**BRIEF:**
Among the records below, one line contains "rewrite delete_insert_eq, !lookup_delete_eq, lookup_insert_eq."; copy that line and all that follow it, exactly as written.

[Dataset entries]

(** [PartialEq]: the same slice; [Ord]: the octets. *)
Definition name_eq (a b : NameSegm) : bool :=
  (arc a =? arc b) && (Z.of_nat (length (octets_ a)) =? Z.of_nat (length (octets_ b))).
Fixpoint cmp_octets (a b : list Z) : comparison :=
  match a, b with
  | [], [] => Eq
  | [], _ :: _ => Lt
  | _ :: _, [] => Gt
  | x :: a, y :: b => match x ?= y with Eq => cmp_octets a b | c => c end
  end.
Definition name_cmp (a b : NameSegm) : comparison := cmp_octets (octets_ a) (octets_ b).

Lemma cmp_octets_eq a b : cmp_octets a b = Eq ↔ a = b.
Proof.
  revert b. induction a as [|x a IH]; intros [|y b]; simpl; try done.
  destruct (Z.compare_spec x y) as [->|H|H].
  - rewrite IH. split; [by intros ->|by intros [= ->]].
  - split; [done|]. intros [= -> ->]. lia.
  - split; [done|]. intros [= -> ->]. lia.
Qed.

(** ** Directories *)

Record NodeBase : Type := mkBase {
  node_id_ : NodeId;
  parent_node_id_ : NodeId;
  link_count_ : Z;
  name_ : NameSegm;
}.
Definition base_new (id parent : NodeId) (name : NameSegm) : NodeBase := mkBase id parent 0 name.

(** [DirNameIdMap], on the octets of the key and with the key that was stored, and
    [DirIdNameMap]. *)
Record LocalDirNode : Type := mkDir {
  dir_base_ : NodeBase;
  name_id_ : gmap (list Z) (NameSegm * NodeId);
  id_name_ : gmap NodeId NameSegm;
}.
Implicit Types d : LocalDirNode.

Definition dir_new (id parent : NodeId) (name : NameSegm) : LocalDirNode :=
  mkDir (base_new id parent name) ∅ ∅.
Definition dir_root (arc : Z) : LocalDirNode := dir_new root_id root_id (root_name arc).

(** [Dentry]: the name and the id. *)
Definition Dentry : Type := NameSegm * NodeId.

(** [BTreeMap::insert] on a map of names: a key that is there is kept. *)
Definition name_insert (name : NameSegm) (id : NodeId) (m : gmap (list Z) (NameSegm * NodeId)) :
    option NodeId * gmap (list Z) (NameSegm * NodeId) :=
  match m !! octets_ name with
  | Some (key, old) => (Some old, <[octets_ name := (key, id)]> m)
  | None => (None, <[octets_ name := (name, id)]> m)
  end.

Definition get_dentry_by_id d (id : NodeId) : option Dentry :=
  name ← id_name_ d !! id;
  '(_, id) ← name_id_ d !! octets_ name;
  Some (name, id).

Definition get_dentry_by_name d (name : NameSegm) : outcome (option Dentry) :=
  match name_id_ d !! octets_ name with
  | Some (_, id) =>
      match id_name_ d !! id with
      | Some name => Ret (Some (name, id))
      | None => Panic
      end
  | None => Ret None
  end.

Definition remove_child_by_id d (id : NodeId) : bool * LocalDirNode :=
  match id_name_ d !! id with
  | Some name =>
      (bool_decide (is_Some (name_id_ d !! octets_ name)),
       mkDir (dir_base_ d) (delete (octets_ name) (name_id_ d)) (delete id (id_name_ d)))
  | None => (false, d)
  end.

Definition insert_child d (id : NodeId) (name : NameSegm) :
    option (result NameSegm NodeId) * LocalDirNode :=
  let '(r1, names) := name_insert name id (name_id_ d) in
  match r1 with
  | Some _ =>
      let ids := <[id := name]> (id_name_ d) in
      match id_name_ d !! id with
      | Some _ => (None, mkDir (dir_base_ d) names ids)
      | None => (Some (Ok id), mkDir (dir_base_ d) (delete (octets_ name) names) ids)
      end
  | None => (Some (Err name), mkDir (dir_base_ d) names (id_name_ d))
  end.

(** ** Nodes and the tree *)

Inductive NodeType : Type := Device | LocalDirT | LocalFileT | MountPoint.

Inductive FsTreeNode : Type :=
| LocalDir (dir : LocalDirNode)
| LocalFile (base : NodeBase).

Definition node_base (n : FsTreeNode) : NodeBase :=
  match n with LocalDir d => dir_base_ d | LocalFile b => b end.
Definition node_type (n : FsTreeNode) : NodeType :=
  match n with LocalDir _ => LocalDirT | LocalFile _ => LocalFileT end.
Definition is_dir (n : FsTreeNode) : bool :=
  match n with LocalDir _ => true | LocalFile _ => false end.
Definition node_id (n : FsTreeNode) : NodeId := node_id_ (node_base n).
Definition parent (n : FsTreeNode) : NodeId := parent_node_id_ (node_base n).
Definition link_count (n : FsTreeNode) : Z := link_count_ (node_base n).
Definition name (n : FsTreeNode) : NameSegm := name_ (node_base n).

Inductive FsOprError : Type :=
| NodeIsDir (id : NodeId)
| NodeIsFile (id : NodeId)
| InvalidNodeId (id : NodeId)
| InvalidPath (index : Z).

(** [FsTree]; an [INode] shares the node it was made of. *)
Record FsTree : Type := mkTree { id_node_map_ : gmap NodeId FsTreeNode }.
Implicit Types t : FsTree.

Definition fs_new_in (arc : Z) : FsTree := mkTree {[ root_id := LocalDir (dir_root arc) ]}.

Definition get_inode_by_id t (id : NodeId) : result FsOprError FsTreeNode :=
  match id_node_map_ t !! id with Some node => Ok node | None => Err (InvalidNodeId id) end.

Definition get_inode_name t (id : NodeId) : result FsOprError NameSegm :=
  match id_node_map_ t !! id with Some node => Ok (name node) | None => Err (InvalidNodeId id) end.

Definition get_path t (id : NodeId) : result FsOprError (list NameSegm) :=
  Err (InvalidNodeId id).

(** The loop of [find_inode_with_path_async_]: [segms] are the segments from
    [segm_index] on. *)
Fixpoint find_loop t (curr_id : NodeId) (curr_node : FsTreeNode) (segm_index : Z)
    (segms : list NameSegm) : outcome (result FsOprError FsTreeNode) :=
  match segms with
  | [] => Ret (Err (InvalidPath segm_index))
  | segm_name :: segms =>
      if negb (is_dir curr_node) then Ret (Err (NodeIsFile curr_id))
      else
        match curr_node with
        | LocalDir dir =>
            dentry ← get_dentry_by_name dir segm_name;
            match dentry with
            | None => Ret (Err (InvalidPath segm_index))
            | Some (_, id) =>
                match id_node_map_ t !! id with
                | None => Ret (Err (InvalidNodeId id))
                | Some child_node => find_loop t id child_node (segm_index + 1) segms
                end
            end
        | LocalFile _ => Panic
        end
  end.

Definition find_inode_with_path_async_ t (root_id : NodeId) (path : list NameSegm) :
    outcome (result FsOprError FsTreeNode) :=
  match id_node_map_ t !! root_id with
  | None => Ret (Err (InvalidNodeId root_id))
  | Some curr_node =>
      match path with
      | [] => Ret (Ok curr_node)
      | _ => find_loop t root_id curr_node 0 path
      end
  end.

(** ** Consistent directories *)

(** The two maps are each other's inverse. *)
Record dir_ok d : Prop := {
  names_have_ids k key id :
    name_id_ d !! k = Some (key, id) → ∃ n, id_name_ d !! id = Some n ∧ octets_ n = k;
  ids_have_names id n :
    id_name_ d !! id = Some n → ∃ key, name_id_ d !! octets_ n = Some (key, id);
}.

(** What a directory is for: the children, by id. *)
Definition children d : gmap NodeId (list Z) := octets_ <$> id_name_ d.

Lemma children_lookup d id k :
  children d !! id = Some k ↔ ∃ n, id_name_ d !! id = Some n ∧ octets_ n = k.
Proof. unfold children. rewrite lookup_fmap_Some. split; intros (n & H & H'); by exists n. Qed.

Lemma dir_new_ok id p n : dir_ok (dir_new id p n).
Proof. constructor; intros *; simpl; by rewrite lookup_empty. Qed.

Lemma names_inj d id1 id2 k :
  dir_ok d → children d !! id1 = Some k → children d !! id2 = Some k → id1 = id2.
Proof.
  intros Hd (n1 & H1 & <-)%children_lookup (n2 & H2 & E)%children_lookup.
  destruct (ids_have_names d Hd _ _ H1) as [k1 Hk1].
  destruct (ids_have_names d Hd _ _ H2) as [k2 Hk2]. rewrite E in Hk2. congruence.
Qed.

Lemma by_name_spec d n :
  dir_ok d →
  ∃ e, get_dentry_by_name d n = Ret e ∧
    match e with
    | Some (n', id) => octets_ n' = octets_ n ∧ children d !! id = Some (octets_ n)
    | None => ∀ id, children d !! id ≠ Some (octets_ n)
    end.
Proof.
  intros Hd. unfold get_dentry_by_name.
  destruct (name_id_ d !! octets_ n) as [[key id]|] eqn:E.
  - destruct (names_have_ids d Hd _ _ _ E) as (m & Hm & Ho). rewrite Hm.
    eexists. split; [done|]. split; [done|]. apply children_lookup. eauto.
  - eexists. split; [done|]. intros id (m & Hm & Ho)%children_lookup.
    destruct (ids_have_names d Hd _ _ Hm) as [key Hk]. congruence.
Qed.

Lemma by_id_spec d id :
  dir_ok d → get_dentry_by_id d id = (λ n, (n, id)) <$> id_name_ d !! id.
Proof.
  intros Hd. unfold get_dentry_by_id. destruct (id_name_ d !! id) as [n|] eqn:E; [|done].
  simpl. destruct (ids_have_names d Hd _ _ E) as [key ->]. done.
Qed.

(** The lookup by id finds exactly the children, and the lookup by name finds what it
    answers. *)
Lemma by_id_exact d id :
  dir_ok d →
  match get_dentry_by_id d id with
  | Some (n', id') => id' = id ∧ children d !! id = Some (octets_ n') ∧
      get_dentry_by_name d n' = Ret (Some (n', id))
  | None => children d !! id = None
  end.
Proof.
  intros Hd. rewrite by_id_spec by done. unfold children, get_dentry_by_name.
  rewrite lookup_fmap. destruct (id_name_ d !! id) as [n|] eqn:E; [|done]. simpl.
  destruct (ids_have_names d Hd _ _ E) as [key ->]. by rewrite E.
Qed.

Lemma remove_spec d id :
  dir_ok d →
  let '(removed, d') := remove_child_by_id d id in
  dir_ok d' ∧ children d' = delete id (children d) ∧
  removed = bool_decide (is_Some (children d !! id)).
Proof.
  intros Hd. unfold remove_child_by_id, children. destruct (id_name_ d !! id) as [n|] eqn:E.
  - destruct (ids_have_names d Hd _ _ E) as [key Hk]. split; [|split]; simpl.
    + constructor; simpl.
      * intros k key' id' [Hne Hl]%lookup_delete_Some.
        destruct (names_have_ids d Hd _ _ _ Hl) as (m & Hm & Ho). exists m.
        split; [|done]. apply lookup_delete_Some. split; [|done]. intros <-. congruence.
      * intros id' m [Hne Hl]%lookup_delete_Some.
        destruct (ids_have_names d Hd _ _ Hl) as [key' Hk']. exists key'.
        apply lookup_delete_Some. split; [|done]. intros Eo. rewrite Eo in Hk. congruence.
    + apply fmap_delete.
    + rewrite lookup_fmap, E, Hk. by rewrite !bool_decide_true by by eexists.
  - split; [done|]. rewrite lookup_fmap, E. split; [|by rewrite bool_decide_false; [|intros [? ?]]].
    rewrite delete_id; [done|]. by rewrite lookup_fmap, E.
Qed.

(** C40: In a directory whose two maps agree, a lookup by name finds the child with
    those octets and only it, a lookup by id finds the child with that id and only it,
    each answer is found again by the other lookup, neither meets a broken entry, and a
    removal takes out the child and nothing else, keeps the maps in agreement and says
    whether there was one. *)
Theorem directory_exact d n id :
  dir_ok d →
  (∃ e, get_dentry_by_name d n = Ret e ∧
    match e with
    | Some (n', id) => octets_ n' = octets_ n ∧ children d !! id = Some (octets_ n) ∧
        get_dentry_by_id d id = Some (n', id)
    | None => ∀ id, children d !! id ≠ Some (octets_ n)
    end) ∧
  match get_dentry_by_id d id with
  | Some (n', id') => id' = id ∧ children d !! id = Some (octets_ n') ∧
      get_dentry_by_name d n' = Ret (Some (n', id))
  | None => children d !! id = None
  end ∧
  (let '(removed, d') := remove_child_by_id d id in
   dir_ok d' ∧ children d' = delete id (children d) ∧
   removed = bool_decide (is_Some (children d !! id))).
Proof.
  intros Hd. split; [|split; [by apply by_id_exact|by apply remove_spec]].
  destruct (by_name_spec d n Hd) as (e & He & Hs). exists e. split; [done|].
  destruct e as [[n' id']|]; [|done]. destruct Hs as [Ho Hc]. split; [done|]. split; [done|].
  rewrite by_id_spec by done. revert He. unfold get_dentry_by_name.
  destruct (name_id_ d !! octets_ n) as [[key id'']|]; [|done].
  destruct (id_name_ d !! id'') as [m|] eqn:E; [|done]. intros [= -> ->]. by rewrite E.
Qed.

(** ** Insertions *)

(** [insert_child] links a child only when it is already there.  In a directory
    whose maps agree, the insertion of a new name is refused with that name, and it
    leaves the name behind: the next lookup by it panics.  The insertion of a name that
    is taken, with a new id, is reported as done: it unlinks the name, so that neither
    the old child nor the new one is found by it. *)
Theorem insert_child_links_nothing d id n :
  dir_ok d → children d !! id = None →
  let '(r, d') := insert_child d id n in
  if bool_decide (is_Some (name_id_ d !! octets_ n)) then
    r = Some (Ok id) ∧ get_dentry_by_name d' n = Ret None ∧ get_dentry_by_id d' id = None ∧
    ∀ id', children d !! id' = Some (octets_ n) → get_dentry_by_id d' id' = None
  else
    r = Some (Err n) ∧ get_dentry_by_name d' n = Panic ∧ get_dentry_by_id d' id = None.
Proof.
  intros Hd Hid. unfold children in Hid. rewrite lookup_fmap, fmap_None in Hid.
  unfold insert_child, name_insert.
  destruct (name_id_ d !! octets_ n) as [[key old]|] eqn:En; simpl.
  - rewrite Hid.
    unfold get_dentry_by_name, get_dentry_by_id. simpl.
    rewrite delete_insert_eq, !lookup_delete_eq, lookup_insert_eq. simpl.
    rewrite lookup_delete_eq. split; [done|]. split; [done|]. split; [done|].
    intros id' (m & Hm & Ho)%children_lookup.
    rewrite lookup_insert_ne by congruence. rewrite Hm. simpl.
    by rewrite Ho, lookup_delete_eq.
  - unfold get_dentry_by_name, get_dentry_by_id. simpl.
    by rewrite lookup_insert_eq, Hid.
Qed.

Lemma insert_child_links_nothing_witness :
  let d := dir_root 100 in
  let n := mkName 104 [116; 109; 112] in
  insert_child d 7 n = (Some (Err n), (insert_child d 7 n).2) ∧
  get_dentry_by_name (insert_child d 7 n).2 n = Panic.
Proof.
  intros d n.
  pose proof (insert_child_links_nothing d 7 n (dir_new_ok _ _ _) eq_refl) as H.
  destruct (insert_child d 7 n) as [r d'] eqn:E. simpl in H.
  destruct H as (-> & Hp & _). exact (conj eq_refl Hp).
Defined.

(** Three calls in a row link a child: the first one leaves the name, the second one
    the id, and the third one, which is refused too, the name again. *)
Example insert_child_three_times :
  let n := mkName 104 [116; 109; 112] in
  let '(r1, d1) := insert_child (dir_root 100) 7 n in
  let '(r2, d2) := insert_child d1 7 n in
  let '(r3, d3) := insert_child d2 7 n in
  (r1, r2, r3) = (Some (Err n), Some (Ok 7), Some (Err n)) ∧
  get_dentry_by_name d3 n = Ret (Some (n, 7)).
Proof. vm_compute. done. Qed.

**EXERCISE SOLUTION:**
    rewrite delete_insert_eq, !lookup_delete_eq, lookup_insert_eq. simpl.
    rewrite lookup_delete_eq. split; [done|]. split; [done|]. split; [done|].
    intros id' (m & Hm & Ho)%children_lookup.
    rewrite lookup_insert_ne by congruence. rewrite Hm. simpl.
    by rewrite Ho, lookup_delete_eq.
  - unfold get_dentry_by_name, get_dentry_by_id. simpl.
    by rewrite lookup_insert_eq, Hid.
Qed.

Lemma insert_child_links_nothing_witness :
  let d := dir_root 100 in
  let n := mkName 104 [116; 109; 112] in
  insert_child d 7 n = (Some (Err n), (insert_child d 7 n).2) ∧
  get_dentry_by_name (insert_child d 7 n).2 n = Panic.
Proof.
  intros d n.
  pose proof (insert_child_links_nothing d 7 n (dir_new_ok _ _ _) eq_refl) as H.
  destruct (insert_child d 7 n) as [r d'] eqn:E. simpl in H.
  destruct H as (-> & Hp & _). exact (conj eq_refl Hp).
Defined.

(** Three calls in a row link a child: the first one leaves the name, the second one
    the id, and the third one, which is refused too, the name again. *)
Example insert_child_three_times :
  let n := mkName 104 [116; 109; 112] in
  let '(r1, d1) := insert_child (dir_root 100) 7 n in
  let '(r2, d2) := insert_child d1 7 n in
  let '(r3, d3) := insert_child d2 7 n in
  (r1, r2, r3) = (Some (Err n), Some (Ok 7), Some (Err n)) ∧
  get_dentry_by_name d3 n = Ret (Some (n, 7)).
Proof. vm_compute. done. Qed.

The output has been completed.